Yet exponential growth cannot continue indefinitely in a finite world. Eventually, exponential growth must end, as we reach the capacity limits of our planet. This is happening right now. We already see several seemingly independent but in fact interrelated manifestations of the limits to growth.

We already recognize that we’ll eventually run out of oil, or rather, the little remaining oil will be so expensive that no one will be able to afford it. I am currently staring into a flat screen monitor that is built using a rare metal called indium. Without indium, we wouldn’t have any flat-screen monitors and TV sets. Yet, the world is expected to run out of indium in approximately 10 years.

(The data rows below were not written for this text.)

Lemma once_delta new last hashes :
  snapshot_ok new →
  section_faithful (Other := Other) device_fields zeroDeviceDTO (computeDeviceRuntimeHashes FormatFloat) (sn_Devices new) (sn_Devices last) (sh_devices hashes) →
  section_faithful (Other := Other) link_fields zeroLinkDTO (computeLinkRuntimeHash FormatFloat) (sn_Links new) (sn_Links last) (sh_links hashes) →
  match buildRuntimeDeltaPatch (buildDelta new (computeSnapshotHashes FormatFloat new) hashes) (Some (CloneSnapshot (Some last))) with
  | Some patch => @delta_sound Other patch last new
  | None => same_fields (Other := Other) last new
  end.
Proof.
  intros [HD HL] HfD HfL. unfold buildDelta. cbn [computeSnapshotHashes sh_devices sh_links].
  set (devices := changed_records (sn_Devices new) _ _). set (links := changed_records (sn_Links new) _ _). set (prev := CloneSnapshot (Some last)).
  assert (Hprev : same_fields (Other := Other) last prev) by apply clone_same.
  assert (Hnew : same_fields (Other := Other) (apply_snapshot_delta prev (mkSnapshot devices links)) new).
  { destruct Hprev as [HpD HpL]. split; cbn [apply_snapshot_delta sn_Devices sn_Links].
    - intros i k f Hk. eapply section_once; [|exact HfD|exact HpD|exact Hk]. intros. by eapply clone_same_fields.
    - rewrite <- (map_fmap_id links). intros i k f Hk. eapply section_once; [done|exact HfL|exact HpL|exact Hk]. }
  assert (Hok : snapshot_ok (mkSnapshot devices links)).
  { split; intros i r [Hi _]%map_lookup_filter_Some; [by apply (HD i)|by apply (HL i)]. }
  destruct ((size devices =? 0)%nat && (size links =? 0)%nat) eqn:E.
  - cbn [buildRuntimeDeltaPatch]. apply andb_true_iff in E as [ED%Nat.eqb_eq EL%Nat.eqb_eq]. apply map_size_empty_iff in ED, EL.
    rewrite ED, EL in Hnew. unfold apply_snapshot_delta in Hnew. cbn [sn_Devices sn_Links] in Hnew.
    rewrite fmap_empty, !(left_id_L ∅ _) in Hnew. by apply (same_fields_trans last prev); [|destruct prev].
  - destruct (buildRuntimeDeltaPatch (Some (mkSnapshot devices links)) (Some prev)) as [patch|] eqn:Eb.
    + by apply (delta_sound_same patch last prev _ new Hprev Hnew), build_sound.
    + apply (same_fields_trans last prev); [done|]. by apply (same_fields_trans prev (apply_snapshot_delta prev (mkSnapshot devices links)));
        [apply build_none|].
Qed.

Another aspect of the world reaching its limits are the effects of anthropogenic change on the climate. We have become so many and we have been able to enhance our per capita industrial output so much that our efforts start influencing the planetary climate.

A third facet that we observe is increasing stress on the economy. Our entire economy is one big ponzi scheme. We expect to be able to bring our money to the bank and draw income from it proportional to our savings. If we reinvest that income in the bank, our savings are supposed to grow exponentially. As we reach the limits to growth, exponential growth, also of the markets, cannot continue. There are no more new markets to be conquered, and there are no more new customers for our products. Thus, also the real economic growth must stagnate.

The three facets of limits to growth are tightly linked to each other. As resources become more scarce, they will invariably become more expensive. In particular, fossil fuels will cost more, and also, more energy will be needed to get the remaining fossil fuels out of the ground. As we spend more money on acquiring energy, less money remains to buy other stuff with it. At a price of $600 per barrel of crude oil, we are spending 100% of our GDP on just acquiring energy. Our economy falls apart long before then.

In my view, the limits to growth will become the defining factor of the 21st century, as fundamental in causing societal changes as the industrial revolution was 200 years ago. For this reason, the consequences of the limits to growth deserve to be captured in a sub-forum of its own, where articles covering aspects of this change can be archived and discussed.

On P&CA, we have such a forum, mostly due to the initiatives of FredFredson and myself, and according to Dave, our “Peak Oil” forum has been the one forum that over the years drew the largest number of lurkers to P&CA. I propose that we create a corresponding forum also here at TNT and I’ll do my best to populate that sub-forum with interesting contents.

Last edited by Francois Cellier; 12-12-09 at 11:48 PM.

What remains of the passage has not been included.